**TASK DIRECTIONS:** Copy out the lines of the records below, and only those lines, from the one with "node_do (list_del_init (D_dirty d))." through the one with "Definition efs_d_alloc : M", exactly as they appear.

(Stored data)

(* ===== verification/Dentry.v ===== *)
(** Directories: fs/easyfs/dentry.c, the periodic synchronisation of super.c
    ([efs_sync]) and [efs_mount] of fs.c.

    A dentry pointer is a number, 0 being NULL.  Strings are the bytes from the
    pointer on: a name field has 16 bytes, a path or a name argument ends with
    its NUL.  The string functions run on a small memory that holds the two
    strings they are given ([NAME_AT] and [ARG_AT]).  What [printk] would print
    is the result of the listing functions. *)
From S2P Require Import Prelude ListLib Containers StringLib Bitmap Buddy PageAlloc Semaphore ObjCache Bio BlockDev Layout Efs.

Definition D_CHILD : Z := 1.
Definition D_DIRTY : Z := 2.
Definition MAX_PATH_LEN : nat := 256.
Definition SLASH : Z := 47.

(** The static string [t], indexed by the file type. *)
Definition t_chars : list Z := [0; 45; 100; 98; 0].

Section dentry.
Context {P C B : Type} `{PageAllocLaws P} `{ObjCacheLaws C} `{BlockDevLaws B}.
Local Notation "'fs'" := (efs P C B).
Implicit Types (s : fs).

Variables me bd_dev : Z.

(** ** Accesses *)

Definition dentry_at (d : Z) : M fs easy_dentry := deref (λ s, dentries s !! d).
Definition dentry_mod (d : Z) (f : easy_dentry → easy_dentry) : M fs unit :=
  update (λ s, x ← dentries s !! d; Some (set_dentries (<[d := f x]> (dentries s)) s)).
(** [sleep_on(&d->d_slock)], [wake_up(&d->d_slock)] *)
Definition d_sleep (d : Z) : M fs unit :=
  x ← dentry_at d; l ← sleep_on me (d_slock x); dentry_mod d (set_d_slock l).
Definition d_wake (d : Z) : M fs unit :=
  x ← dentry_at d; l ← wake_up (d_slock x); dentry_mod d (set_d_slock l).
Definition set_d_flag (d flag : Z) : M fs unit := dentry_mod d (λ x, set_d_flags (SET_FLAG (d_flags x) flag) x).

(** The entries [list_for_each_entry] visits from the head [hd]. *)
Definition entries (entry : floc → option Z) (hd : floc) : M fs (list Z) :=
  deref (λ s, p ← nxt (nodes s) hd; l ← list_for_each (size (nodes s)) hd p (nodes s); mapM entry l).
Definition child_entry (l : floc) : option Z := match l with D_sibling d => Some d | _ => None end.
Definition hash_entry (l : floc) : option Z := match l with D_hnode d => Some d | _ => None end.
Definition children (pd : Z) : M fs (list Z) := entries child_entry (D_child pd).

(** ** Small operations *)

Definition efs_d_type_tostr (type : Z) : M fs Z :=
  deref (λ _ : fs, if type <? 0 then None else t_chars !! Z.to_nat type).

Definition efs_d_namecmp (s t : list Z) : M fs Z :=
  r ← with_mem (strings s t) (strncmp NAME_AT ARG_AT (Z.of_nat DIR_MAXLEN));
  mret r.1.

Definition efs_d_hash (name : list Z) : M fs Z :=
  r ← with_mem (wr NAME_AT name ∅) (strhash NAME_AT);
  mret r.1.

Definition efs_d_sdirty (d : Z) : M fs unit :=
  set_d_flag d D_DIRTY;;
  clean ← node_empty (D_dirty d);
  if (clean : bool) then node_do (list_add_head (D_dirty d) S_ddirty_list) else mret tt.

Definition efs_d_cdirty (d : Z) : M fs unit :=
  dentry_mod d (λ x, set_d_flags (CLEAR_FLAG (d_flags x) D_DIRTY) x);;
  node_do (list_del_init (D_dirty d)).

Definition efs_d_addsb (d : Z) : M fs unit :=
  x ← dentry_at d;
  key ← efs_d_hash (d_name (d_dd x));
  update (λ s, '(t, h) ← Hash.hash_add_head (s_dhash s) key (D_hnode d) (nodes s);
    Some (set_s_dhash t (set_nodes h s)));;
  node_do (list_add_head (D_list d) S_dlist).

(** [INIT_LIST_HEAD] on every node of a dentry. *)
Definition init_d_nodes (d : Z) (h : gmap floc (node floc)) : gmap floc (node floc) :=
  INIT_LIST_HEAD (D_dirty d) (INIT_LIST_HEAD (D_list d) (INIT_LIST_HEAD (D_hnode d)
    (INIT_LIST_HEAD (D_sibling d) (INIT_LIST_HEAD (D_child d) h)))).

(** [d_dd] keeps what the object's memory held. *)
Definition efs_d_alloc : M fs Z :=
  d ← zoom efs_dentry_kmem_cache set_dcache obj_alloc;
  assert_ (negb (d =? 0));;
  modify (λ s,
    let old := default zero_dentry (dentries s !! d) in
    set_nodes (init_d_nodes d (nodes s))
      (set_dentries (<[d := Dentry (d_dd old) 0 0 sleep_init 0 0]> (dentries s)) s));;
  mret d.

Definition efs_d_conn (d pd : Z) : M fs unit :=
  dentry_mod d (set_d_parent pd);;
  node_do (list_add_tail (D_sibling d) (D_child pd)).

(** [efs_i_read(pi, off, sizeof(struct easy_dirent), &d->d_dd)]: the bytes read
    replace the first ones of the entry. *)
Definition read_dirent (pi off d : Z) : M fs unit :=
  r ← efs_i_read me pi off (Z.of_nat DIRENT_BYTES);
  dentry_mod d (λ x, set_d_dd (decode_dirent (r.2 ++ drop (length r.2) (encode_dirent (d_dd x)))) x).

(** The loop of [efs_d_fill], [n] entries from the [i]-th on. *)
Fixpoint fill_loop (n : nat) (i pi pd : Z) : M fs unit :=
  match n with
  | O => mret tt
  | S n =>
      d ← efs_d_alloc;
      read_dirent pi (u32 (i * Z.of_nat DIRENT_BYTES)) d;;
      efs_d_conn d pd;;
      spin_lock sb_lock;;
      efs_d_addsb d;;
      spin_unlock sb_lock;;
      fill_loop n (i + 1) pi pd
  end.

Definition efs_d_fill (pd : Z) : M fs unit :=
  x ← dentry_at pd;
  pi ← efs_i_get me (i32 (d_ino (d_dd x)));
  dentry_mod pd (set_d_inode pi);;
  i ← inode_at pi;
  fill_loop (Z.to_nat (i32 (i_size (i_di i) / Z.of_nat DIRENT_BYTES))) 0 pi pd;;
  efs_i_put pi.

(** [if (!TEST_FLAG(&pd->d_flags, D_CHILD)) { efs_d_fill(pd); SET_FLAG(...); }] *)
Definition fill_once (pd : Z) : M fs unit :=
  x ← dentry_at pd;
  if TEST_FLAG (d_flags x) D_CHILD =? 0 then efs_d_fill pd;; set_d_flag pd D_CHILD else mret tt.

(** [if (!d->d_inode) { d->d_inode = efs_i_get(...); efs_i_put(d->d_inode); }] *)
Definition attach_put (d : Z) : M fs unit :=
  x ← dentry_at d;
  if d_inode x =? 0 then
    p ← efs_i_get me (i32 (d_ino (d_dd x)));
    dentry_mod d (set_d_inode p);;
    efs_i_put p
  else mret tt.

(** [if (d->d_inode) efs_i_dup(d->d_inode); else d->d_inode = efs_i_get(...);]
    and the pointer. *)
Definition attach_ref (d : Z) : M fs Z :=
  x ← dentry_at d;
  (if d_inode x =? 0 then
     p ← efs_i_get me (i32 (d_ino (d_dd x)));
     dentry_mod d (set_d_inode p)
   else efs_i_dup (d_inode x));;
  x ← dentry_at d;
  mret (d_inode x).

(** The loop of [efs_d_update]. *)
Fixpoint update_loop (ds : list Z) (pi offset : Z) : M fs unit :=
  match ds with
  | [] => mret tt
  | d :: ds =>
      x ← dentry_at d;
      efs_i_write me pi (u32 offset) (Z.of_nat DIRENT_BYTES) (encode_dirent (d_dd x));;
      update_loop ds pi (i32 (offset + Z.of_nat DIRENT_BYTES))
  end.

Definition efs_d_update (pd : Z) : M fs unit :=
  attach_put pd;;
  ds ← children pd;
  x ← dentry_at pd;
  update_loop ds (d_inode x) 0.

(** ** Names *)

(** The first of [ds] whose name compares equal to [name]; 0 when none does. *)
Fixpoint name_loop (ds : list Z) (name : list Z) : M fs Z :=
  match ds with
  | [] => mret 0
  | d :: ds =>
      x ← dentry_at d;
      r ← efs_d_namecmp (d_name (d_dd x)) name;
      if r =? 0 then mret d else name_loop ds name
  end.

Definition efs_d_name_check (pd : Z) (name : list Z) : M fs Z :=
  fill_once pd;;
  ds ← children pd;
  name_loop ds name.

Definition efs_d_namex (pd : Z) (name : list Z) : M fs Z := efs_d_name_check pd name.

(** [strncpy(d->d_dd.d_name, name, DIR_MAXLEN)]: the byte after the name field
    is the low byte of the pointer [d_inode]. *)
Definition strncpy_name (d : Z) (name : list Z) : M fs unit :=
  x ← dentry_at d;
  r ← with_mem (strings (d_name (d_dd x) ++ [d_inode x mod 256]) name) (strncpy NAME_AT ARG_AT (Z.of_nat DIR_MAXLEN));
  dentry_mod d (λ x, set_d_inode (d_inode x - d_inode x mod 256 + default 0 (r.2 !! (NAME_AT + 16)))
    (set_d_dd (set_d_name (bytes_of r.2 NAME_AT DIR_MAXLEN) (d_dd x)) x)).

(** ** Listing *)

Fixpoint list_loop (ds : list Z) : M fs (list (Z * list Z)) :=
  match ds with
  | [] => mret []
  | d :: ds =>
      x ← dentry_at d;
      c ← efs_d_type_tostr (d_type (d_dd x));
      r ← list_loop ds;
      mret ((c, d_name (d_dd x)) :: r)
  end.

(** The lines printed. *)
Definition efs_d_lookup (pd : Z) : M fs (list (Z * list Z)) :=
  d_sleep pd;;
  fill_once pd;;
  ds ← children pd;
  r ← list_loop ds;
  d_wake pd;;
  mret r.

Definition efs_d_info (d : Z) : M fs (list (Z * list Z)) := if d =? 0 then mret [] else list_loop [d].

(** ** Creating, removing, renaming *)

(** [spin_lock(&m_esb.s_lock); spin_lock(&d->d_lock); pd->d_inode->i_di.i_size
    += delta; efs_d_sdirty(pd); ...] *)
Definition resize_parent (d pd delta : Z) : M fs unit :=
  spin_lock sb_lock;;
  spin_lock (d_lock d);;
  x ← dentry_at pd;
  di_mod (d_inode x) (λ i, set_i_size (u32 (i_size i + delta)) i);;
  efs_d_sdirty pd;;
  spin_unlock (d_lock d);;
  spin_unlock sb_lock.

Definition efs_d_creat (pd : Z) (name : list Z) (type : Z) : M fs Z :=
  if pd =? 0 then mret 0 else
  x ← dentry_at pd;
  if negb (d_type (d_dd x) =? F_DIR) then mret 0 else
  d_sleep pd;;
  dup ← efs_d_name_check pd name;
  if negb (dup =? 0) then d_wake pd;; mret 0 else
  new_i ← efs_i_new bd_dev;
  new_d ← efs_d_alloc;
  i ← inode_at new_i;
  dentry_mod new_d (λ x, set_d_dd (Dirent (i_no (i_di i)) (u32 type) (d_name (d_dd x))) x);;
  strncpy_name new_d name;;
  efs_i_type new_i type;;
  efs_d_conn new_d pd;;
  resize_parent pd pd (Z.of_nat DIRENT_BYTES);;
  d_wake pd;;
  mret new_d.

Definition efs_d_unlink (d : Z) : M fs unit :=
  if d =? 0 then mret tt else
  x ← dentry_at d;
  full ← (if d_type (d_dd x) =? F_DIR then
            fill_once d;;
            none ← node_empty (D_child d);
            mret (negb none)
          else mret false);
  if (full : bool) then mret tt else
  if d_ino (d_dd x) =? 1 then mret tt else
  p ← attach_ref d;
  efs_i_put p;;
  r ← efs_i_unlink me p;
  if r =? 0 then
    node_do (list_del (D_sibling d));;
    x ← dentry_at d;
    resize_parent d (d_parent x) (- Z.of_nat DIRENT_BYTES)
  else mret tt.

Definition efs_d_rename (d : Z) (rename : list Z) : M fs unit :=
  x ← dentry_at d;
  dup ← efs_d_name_check (d_parent x) rename;
  if negb (dup =? 0) then mret tt else
  attach_ref d;;
  spin_lock (d_lock d);;
  strncpy_name d rename;;
  spin_unlock (d_lock d);;
  x ← dentry_at d;
  efs_i_put (d_inode x).

(** ** Reading and writing files *)

Definition efs_d_read (d offset len : Z) : M fs (Z * list Z) :=
  if d =? 0 then mret (-1, []) else
  d_sleep d;;
  attach_put d;;
  x ← dentry_at d;
  efs_i_dup (d_inode x);;
  '(tot, data) ← efs_i_read me (d_inode x) offset len;
  efs_i_put (d_inode x);;
  d_wake d;;
  mret (i32 tot, data).

Definition efs_d_write (d offset len : Z) (data : list Z) : M fs Z :=
  if d =? 0 then mret (-1) else
  x ← dentry_at d;
  if d_type (d_dd x) =? F_DIR then mret (-1) else
  d_sleep d;;
  attach_put d;;
  x ← dentry_at d;
  efs_i_dup (d_inode x);;
  res ← efs_i_write me (d_inode x) offset len data;
  efs_i_put (d_inode x);;
  d_wake d;;
  mret res.

Definition efs_d_fsize (d : Z) : M fs Z :=
  p ← attach_ref d;
  fsize ← efs_i_size p;
  efs_i_put p;;
  mret fsize.

(** ** The root *)

Definition efs_d_root_init : M fs unit :=
  i ← inode_at root_m_inode;
  assert_ (negb (i_sb i =? 0));;
  modify (λ s,
    let old := default zero_dentry (dentries s !! root_dentry) in
    set_nodes (init_d_nodes root_dentry (nodes s))
      (set_dentries (<[root_dentry := Dentry (d_dd old) 0 0 sleep_init 0 (d_refcnt old)]> (dentries s)) s));;
  efs_d_fill root_dentry;;
  set_d_flag root_dentry D_CHILD;;
  efs_d_addsb root_dentry.

(** [efs_mount]: [alloc4], [ih] and [dh] are those of [efs_sb_fill]. *)
Definition efs_mount (alloc4 : M P Z) (ih dh : bool) : M fs Z :=
  efs_sb_init alloc4 ih dh;;
  efs_i_root_init;;
  efs_d_root_init;;
  mret 0.

(** ** [efs_sync] *)

(** [list_entry(list_pop(head), ...)] *)
Definition pop_entry (entry : floc → option Z) (hd : floc) : M fs Z :=
  update_ret (λ s, '(x, h) ← list_pop hd (nodes s); l ← x; d ← entry l; Some (d, set_nodes h s)).
Definition idirty_entry (l : floc) : option Z := match l with I_dirty p => Some p | _ => None end.
Definition ddirty_entry (l : floc) : option Z := match l with D_dirty d => Some d | _ => None end.

(** One blk_write_count of a bitmap: [n] blocks of the map's memory. *)
Definition sync_map (map_start area_start : Z) (words : list Z) : M fs unit :=
  bytes ← deref (λ _ : fs, slice 0 (Z.to_nat (u32 (i32 (area_start - map_start) * BLK_SIZE))) (encode_words64 words));
  dev_write map_start 0 bytes.

Definition sync_super : M fs unit :=
  flags ← gets s_flags;
  if TEST_FLAG flags S_DIRTY =? 0 then mret tt else
  spin_unlock sb_lock;;
  d ← gets s_ds;
  dev_write SUPER_BLOCK_LOCATION 0 (encode_super d);;
  im ← gets imap;
  sync_map (inode_map_start d) (inode_area_start d) (Bmp.map im);;
  bm ← gets bmap;
  sync_map (block_map_start d) (block_area_start d) (Bmp.map bm);;
  spin_lock sb_lock;;
  modify (λ s, set_sflags (CLEAR_FLAG (s_flags s) S_DIRTY) s).

Fixpoint sync_inodes (fuel : nat) : M fs unit :=
  none ← node_empty S_idirty_list;
  if (none : bool) then mret tt else
  match fuel with
  | O => out_of_fuel
  | S fuel =>
      p ← pop_entry idirty_entry S_idirty_list;
      spin_unlock sb_lock;;
      i_sleep me p;;
      efs_i_update p;;
      i_wake p;;
      spin_lock sb_lock;;
      spin_lock (i_lock p);;
      efs_i_cdirty p;;
      spin_unlock (i_lock p);;
      sync_inodes fuel
  end.

Fixpoint sync_dentries (fuel : nat) : M fs unit :=
  none ← node_empty S_ddirty_list;
  if (none : bool) then mret tt else
  match fuel with
  | O => out_of_fuel
  | S fuel =>
      d ← pop_entry ddirty_entry S_ddirty_list;
      spin_unlock sb_lock;;
      d_sleep d;;
      efs_d_update d;;
      d_wake d;;
      spin_lock sb_lock;;
      spin_lock (d_lock d);;
      efs_d_cdirty d;;
      spin_unlock (d_lock d);;
      sync_dentries fuel
  end.

(** One round of the thread, after its sleep: the lists hold fewer nodes than
    the heap. *)
Definition efs_sync : M fs unit :=
  spin_lock sb_lock;;
  sync_super;;
  n ← gets (λ s, size (nodes s));
  sync_inodes n;;
  n ← gets (λ s, size (nodes s));
  sync_dentries n;;
  spin_unlock sb_lock.
End dentry.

**EXERCISE OUTPUT:**
  node_do (list_del_init (D_dirty d)).

Definition efs_d_addsb (d : Z) : M fs unit :=
  x ← dentry_at d;
  key ← efs_d_hash (d_name (d_dd x));
  update (λ s, '(t, h) ← Hash.hash_add_head (s_dhash s) key (D_hnode d) (nodes s);
    Some (set_s_dhash t (set_nodes h s)));;
  node_do (list_add_head (D_list d) S_dlist).

(** [INIT_LIST_HEAD] on every node of a dentry. *)
Definition init_d_nodes (d : Z) (h : gmap floc (node floc)) : gmap floc (node floc) :=
  INIT_LIST_HEAD (D_dirty d) (INIT_LIST_HEAD (D_list d) (INIT_LIST_HEAD (D_hnode d)
    (INIT_LIST_HEAD (D_sibling d) (INIT_LIST_HEAD (D_child d) h)))).

(** [d_dd] keeps what the object's memory held. *)
Definition efs_d_alloc : M fs Z :=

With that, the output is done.